Добавить в цитаты Настройки чтения

Страница 13 из 79

— Чем, чем? — переспросил майор, сдвигая брови.

— Со-до-ку, — повторил Плотников по слогам. — Есть такая болезнь в Японии. Редкая болезнь. Лекарство я получил. На дневке начнем вливания. — Было видно, Плотников очень устал и взволнован. — Я не ожидал этого, товарищ майор, — продолжал он, краснея. — Откровенно говоря, не поверил вам сразу... тогда... А вот видите... — даже шея его стала багровой.

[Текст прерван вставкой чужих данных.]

Definition size_of (c : Content) : Z :=
  match c with
  | Bytes s => Z.of_nat (String.length s)
  | Doc m => match json_Marshal (metadata_json m) with Ok s => Z.of_nat (String.length s) | Err _ => 0 end
  end.

Record File : Type := mkFile { content : Content; modTime : time }.

(** Directories are implicit: [MkdirAll] has no effect on files. *)
Record World : Type := mkWorld {
  files : gmap string File;
  next_temp : nat;
  clock : time;
}.

Inductive file_op : Type → Type :=
| MkdirAll (dir : string) : file_op ()
| CreateTemp (dir prefix suffix : string) : file_op string
| WriteBytes (path data : string) : file_op ()
| CloseFile (path : string) : file_op ()
| WriteDoc (path : string) (m : artifactMetadata) : file_op ()
| ReadDoc (path : string) : file_op (option artifactMetadata)
| Open (path : string) : file_op Content
| Stat (path : string) : file_op ()
| Rename (old new : string) : file_op ()
| Remove (path : string) : file_op ()
| WalkDir (root : string) : file_op (list string)
| Info (path : string) : file_op (Z * time)
| TimeNow : file_op time.

(** A failure the environment injects: its message, and how many bytes a failing
    write has written. *)
Definition fault : Type := option (string * nat).

Definition os_error (op path msg : string) : error := new_error (op +:+ " " +:+ path +:+ ": " +:+ msg).
Definition no_such_file (op path : string) : error :=
  mk_error (op +:+ " " +:+ path +:+ ": no such file or directory") [ErrNotExist].

Definition set_files (f : gmap string File) (w : World) : World := mkWorld f (next_temp w) (clock w).
Definition append_bytes (data : string) (c : Content) : Content :=
  match c with Bytes s => Bytes (s +:+ data) | Doc m => Doc m end.

(** Writing at the end of an open file; a file that was unlinked stays so. *)
Definition append_to (path data : string) (w : World) : World :=
  set_files (alter (λ f, mkFile (append_bytes data (content f)) (clock w)) path (files w)) w.

(** The elements of [path] below [root]. *)
Definition below (root path : string) : option (list string) :=
  if HasPrefix path (root +:+ "/") then Some (Split "/" (TrimPrefix path (root +:+ "/"))) else None.

(** A walk skips the directories called [skip], the root included. *)
Definition visited (skip root path : string) : bool :=
  match below root path with
  | Some l => bool_decide (skip ∉ removelast l ∧ SplitLast root "/" ≠ skip)
  | None => false
  end.

Fixpoint components_less (a b : list string) : bool :=
  match a, b with
  | x :: a, y :: b => str_ltb x y || bool_decide (x = y) && components_less a b
  | [], _ :: _ => true
  | _, [] => false
  end.

(** [filepath.WalkDir]: the files below [root] in lexical order, except below a
    directory called [.tmp] (the callback of the only caller skips those).  The
    directories are listed at once. *)
Definition walk (root : string) (fs : gmap string File) : list string :=
  sort_by (λ a b, components_less (Split "/" a) (Split "/" b))
    (filter (λ p, visited ".tmp" root p = true) (map_to_list fs).*1).

Definition exec {B} (op : file_op B) (f : fault) (w : World) : result B * World :=
  match op in file_op B return result B * World with
  | MkdirAll dir => (match f with Some (m, _) => Err (os_error "mkdir" dir m) | None => Ok () end, w)
  | CreateTemp dir prefix suffix =>
      let path := dir +:+ "/" +:+ prefix +:+ itoa (Z.of_nat (next_temp w)) +:+ suffix in
      match f with
      | Some (m, _) => (Err (os_error "open" path m), w)
      | None => (Ok path, mkWorld (<[path := mkFile (Bytes "") (clock w)]> (files w)) (S (next_temp w)) (clock w))
      end
  | WriteBytes path data =>
      match f with
      | Some (m, n) => (Err (os_error "write" path m), append_to path (String.substring 0 n data) w)
      | None => (Ok (), append_to path data w)
      end
  | CloseFile path => (match f with Some (m, _) => Err (os_error "close" path m) | None => Ok () end, w)
  | WriteDoc path d =>
      match f with
      | Some (m, n) =>
          let text := match json_Marshal (metadata_json d) with Ok s => s | Err _ => "" end in
          (Err (os_error "open" path m), set_files (<[path := mkFile (Bytes (String.substring 0 n text)) (clock w)]> (files w)) w)
      | None => (Ok (), set_files (<[path := mkFile (Doc d) (clock w)]> (files w)) w)
      end
  | ReadDoc path =>
      match f, files w !! path with
      | Some (m, _), _ => (Err (os_error "open" path m), w)
      | None, None => (Err (no_such_file "open" path), w)
      | None, Some (mkFile (Doc d) _) => (Ok (Some d), w)
      | None, Some (mkFile (Bytes _) _) => (Ok None, w)
      end
  | Open path =>
      match f, files w !! path with
      | Some (m, _), _ => (Err (os_error "open" path m), w)
      | None, None => (Err (no_such_file "open" path), w)
      | None, Some x => (Ok (content x), w)
      end
  | Stat path =>
      match f, files w !! path with
      | Some (m, _), _ => (Err (os_error "stat" path m), w)
      | None, None => (Err (no_such_file "stat" path), w)
      | None, Some _ => (Ok (), w)
      end
  | Rename old new =>
      match f, files w !! old with
      | Some (m, _), _ => (Err (os_error "rename" old m), w)
      | None, None => (Err (no_such_file "rename" old), w)
      | None, Some x => (Ok (), set_files (<[new := x]> (delete old (files w))) w)
      end
  | Remove path =>
      match f, files w !! path with
      | Some (m, _), _ => (Err (os_error "remove" path m), w)
      | None, None => (Err (no_such_file "remove" path), w)
      | None, Some _ => (Ok (), set_files (delete path (files w)) w)
      end
  | WalkDir root =>
      (match f with Some (m, _) => Err (os_error "open" root m) | None => Ok (walk root (files w)) end, w)
  | Info path =>
      match f, files w !! path with
      | Some (m, _), _ => (Err (os_error "lstat" path m), w)
      | None, None => (Err (no_such_file "lstat" path), w)
      | None, Some x => (Ok (size_of (content x), modTime x), w)
      end
  | TimeNow => (Ok (clock w), w)
  end.

(** *** Programs *)

Inductive Prog (A : Type) : Type :=
| Ret (a : A)
| Do {B : Type} (op : file_op B) (k : result B → Prog A).
Arguments Ret {A} a.
Arguments Do {A B} op k.

Fixpoint prog_bind {A B} (f : A → Prog B) (p : Prog A) : Prog B :=
  match p with
  | Ret a => f a
  | Do op k => Do op (λ r, prog_bind f (k r))
  end.
#[export] Instance Prog_ret : MRet Prog := @Ret.
#[export] Instance Prog_bind : MBind Prog := @prog_bind.

Definition perform {B} (op : file_op B) : Prog (result B) := Do op Ret.

(** A program alone; [faults] says which operations fail ([] = none). *)
Fixpoint run {A} (p : Prog A) (faults : list fault) (w : World) : A * World :=
  match p with
  | Ret a => (a, w)
  | Do op k => let '(r, w) := exec op (default None (head faults)) w in run (k r) (tail faults) w
  end.

Definition advance {A} (p : Prog A) (f : fault) (w : World) : option (Prog A * World) :=
  match p with
  | Ret _ => None
  | Do op k => let '(r, w) := exec op f w in Some (k r, w)
  end.

(** *** Interleaving *)

Definition pool (A : Type) : Type := (list (Prog A) * World)%type.

Definition tick (d : Z) (w : World) : World := mkWorld (files w) (next_temp w) (clock w + d).

Inductive step {A} : pool A → pool A → Prop :=
| step_run ps w i p f q w' :
    ps !! i = Some p → advance p f w = Some (q, w') → step (ps, w) (<[i := q]> ps, w')
| step_tick ps w d : step (ps, w) (ps, tick d w).

(** A schedule: which program makes its next operation, and what happens to it. *)
Fixpoint play {A} (schedule : list (nat * fault)) (s : pool A) : pool A :=
  match schedule with
  | [] => s
  | (i, f) :: schedule =>
      match s.1 !! i ≫= λ p, advance p f s.2 with
      | Some (q, w) => play schedule (<[i := q]> s.1, w)
      | None => play schedule s
      end
  end.

Lemma play_steps {A} schedule (s : pool A) : rtc step s (play schedule s).
Proof.
  revert s. induction schedule as [|[i f] l IH]; intros [ps w]; [done|]. cbn [play fst snd].
  destruct (ps !! i) as [p|] eqn:Hi; [|apply IH]. simpl.
  destruct (advance p f w) as [[q w']|] eqn:Ha; [|apply IH]. eapply rtc_l; [|apply IH]. by eapply step_run.
Qed.

(** ** Laws of programs *)

Lemma run_bind {A B} (f : A → Prog B) (p : Prog A) w :
  run (p ≫= f) [] w = run (f (run p [] w).1) [] (run p [] w).2.
Proof.
  revert w. induction p as [a|C op k IH]; intros w; [done|].
  change (Do op k ≫= f) with (Do op (λ r, k r ≫= f)). cbn [run head tail default].
  destruct (exec op _ w) as [r w']. apply IH.
Qed.

(** ** Names of files *)

Definition temp_suffixes : list string := [".part"; ".part.meta"].

(** A name made by the [n]-th [CreateTemp] of the cache, or the name of the
    document that is staged beside it. *)
Definition temp_name (n : nat) (p : string) : Prop :=
  ∃ d s, s ∈ temp_suffixes ∧ p = d +:+ "-" +:+ itoa (Z.of_nat n) +:+ s.

(** The names of published files. *)
Definition final_name (p : string) : Prop := ∃ a, p = a +:+ ".data" ∨ p = a +:+ ".meta.json".

Lemma sapp_inj_tail (a b x y : string) :
  String.length x = String.length y → a +:+ x = b +:+ y → a = b ∧ x = y.
Proof.
  intros Hl H. assert (Hab : String.length a = String.length b).
  { pose proof (f_equal String.length H) as H'. rewrite !sapp_length in H'. lia. }
  clear Hl. revert b Hab H. induction a as [|c a IH]; intros [|d b]; try done.
  - intros Hab H. rewrite !sapp_cons in H. injection H as -> H. injection Hab as Hab.
    by destruct (IH b Hab H) as [-> ->].
Qed.
(** [handleAuditBulk]: the response, and the snapshot it leaves to be processed;
    [enabled] where the service of snapshots is wired. *)
Definition handleAuditBulk (enabled : bool) (r : HTTPRequest) (body contentEncoding : string) : M (option NPMInstallSnapshot) :=
  match ctx_Tenant r with
  | None => _ ← writeNPMError "tenant not identified" StatusUnauthorized; mret None
  | Some tenant =>
      match decodeAuditBulkPayload body contentEncoding with
      | Err _ => _ ← writeNPMError "invalid audit payload" StatusBadRequest; mret None
      | Ok payload =>
          if enabled && bool_decide (payload ≠ ∅) then
            u ← attempt (ResolveUpstream r tenant EcosystemNPM);
            match u with
            | Err _ => _ ← writeNPMError "no npm upstream configured" StatusNotFound; mret None
            | Ok o =>
                upstream ← deref o;
                now ← core Now;
                _ ← respond (RespondJSON StatusOK "{}");
                mret (Some (mkSnapshot tenant upstream (auditBulkPackages payload) now))
            end
          else _ ← respond (RespondJSON StatusOK "{}"); mret None
      end
  end.

Definition routePost (enabled : bool) (r : HTTPRequest) (body contentEncoding : string) : M (option NPMInstallSnapshot) :=
  if decide (TrimPrefix (URLPath r) "/npm/" = npmAuditBulkPath) then handleAuditBulk enabled r body contentEncoding
  else _ ← writeNPMError "unsupported npm endpoint" StatusNotFound; mret None.
End endpoint.

(** *** What the inference means *)

(** The names the manifests that could be read declare, and how many could not. *)
Definition declared (answer : ArtifactIdentity → result (list string)) (l : list ArtifactIdentity) : gset string :=
  ⋃ ((λ p, match answer p with Ok names => list_to_set names | Err _ => ∅ end) <$> l).
Definition unreadable (answer : ArtifactIdentity → result (list string)) (l : list ArtifactIdentity) : nat :=
  length (filter (λ p, is_ok (answer p) = false) l).

Definition roots_of (answer : ArtifactIdentity → result (list string)) (s : NPMInstallSnapshot) : list ArtifactIdentity :=
  let packages := snapshot_packages s in
  let roots := filter (λ p, Name p ∉ declared answer packages) packages in
  if (0 <? unreadable answer packages)%nat && (1 <? length packages)%nat && (length roots =? length packages)%nat
  then [] else roots.

(** ** Lemmas *)

(** *** The inspection *)

Section inspection.
Context (answer : ArtifactIdentity → result (list string)) (concurrency : nat).

Lemma add_answer_declared p l d f :
  d = declared answer l → f = unreadable answer l →
  add_answer (answer p) d f = (declared answer (p :: l), unreadable answer (p :: l)).
Proof.
  intros -> ->. unfold add_answer, declared, unreadable. rewrite fmap_cons. cbn [union_list foldr].
  rewrite filter_cons. destruct (answer p) as [names|e]; cbn [is_ok].
  - by rewrite decide_False.
  - rewrite decide_True by done. f_equal. set_solver.
Qed.

Lemma declared_perm l l' : l ≡ₚ l' → declared answer l = declared answer l'.
Proof. intros H. unfold declared. apply leibniz_equiv. by rewrite H. Qed.
Lemma unreadable_perm l l' : l ≡ₚ l' → unreadable answer l = unreadable answer l'.
Proof. intros H. unfold unreadable. by rewrite H. Qed.

(** The packages with an answer are among those asked for: all of them where the
    context does not end; and no more goroutines run than there are places. *)
Definition collect_inv (cancellable : Prop) (packages : list ArtifactIdentity) (c : collector) : Prop :=
  ∃ done, dependedOn c = declared answer done ∧ fetchFailures c = unreadable answer done ∧
    done ++ running c ++ todo c ⊆+ packages ∧ (¬ cancellable → done ++ running c ++ todo c ≡ₚ packages) ∧
    (length (running c) ≤ concurrency)%nat.

Lemma collect_step_inv cancellable packages c c' :
  collect_inv cancellable packages c → collect_step answer concurrency cancellable c c' → collect_inv cancellable packages c'.
Proof.
  intros (d & Hd & Hf & Hsub & Hp & Hn) Hs. destruct Hs as [p todo running0 d0 f Hlt|p todo running0 d0 f Hc|l1 p l2 todo d0 f]; cbn in *.
  - exists d; cbn. rewrite <-app_assoc, length_app; cbn. repeat split; [done..|lia].
  - exists d; cbn. repeat split; [done..| |done|done].
    etrans; [|exact Hsub]. rewrite app_nil_r. apply submseteq_app; [done|]. by apply submseteq_inserts_r.
  - assert (d ++ (l1 ++ p :: l2) ++ todo ≡ₚ (p :: d) ++ (l1 ++ l2) ++ todo) as Hperm by solve_Permutation.
    exists (p :: d). cbn. rewrite (add_answer_declared p d d0 f) by done. cbn.
    rewrite length_app in *; cbn in *. split; [done|]. split; [done|]. split; [by rewrite Hperm in Hsub|].
    split; [intros Hc; by rewrite <-Hperm, Hp|lia].
Qed.
(** *** An outdated version can hide a document

    The field [licenses] of an old version, where it is written as a list of strings,
    is an error of the whole document: no version of the package has metadata then. *)
Section outdated.
Definition outdated_document : string :=
  quoted "{'time':{'2.0.0':'2024-01-01T00:00:00.000Z'},'versions':{'0.0.1':{'licenses':['MIT']},'2.0.0':{'license':'GPL-3.0'}}}".
#[local] Instance outdated_registry : SourcePorts () := {| source_Do req w := (Ok (mkInResponse 200 ∅ outdated_document), w) |}.

Example outdated_version_hides_all :
  error_chain <$> match (npm_Enrich (CR := Toy.toy_crypto) (λ _, None) false (mkArtifact EcosystemNPM "" "pkg" "2.0.0" "") (mkSt () [])).1 with
                  | Err e => Some e | Ok _ => None end = Some [ErrEnrichmentFailed].
Proof. vm_compute. reflexivity. Qed.
End outdated.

— Соберите политруков, товарищ комиссар, — поднялся майор. — Пусть проведут разъяснительные беседы.

— Есть.

Больше о содоку они не говорили.

Колонна полка втягивалась в падь, зажатую крутыми склонами сопок. Впереди вспыхнули золотистые лучи. Дрожа, они змейками пробежали по небу и исчезли. Потом показались снова и слились в ровный, ослепительный полукруг. Глядя на просыпавшуюся степь, солдаты повеселели. На склонах сопок голубели заросли крупных колокольчиков, по сторонам дороги, одинокими часовыми, высился розовый репейник, а в падях, на привольных лугах, раскинулись желто-белые поляны ромашек. Темнели бугорки торбаганьих нор со светлыми пучками прошлогодних ковылей. У обочины дороги, прячась под широкими листьями лопухов, белели нежные душистые гвоздики, кое-где, словно искорки, мелькали звездочки горицвета.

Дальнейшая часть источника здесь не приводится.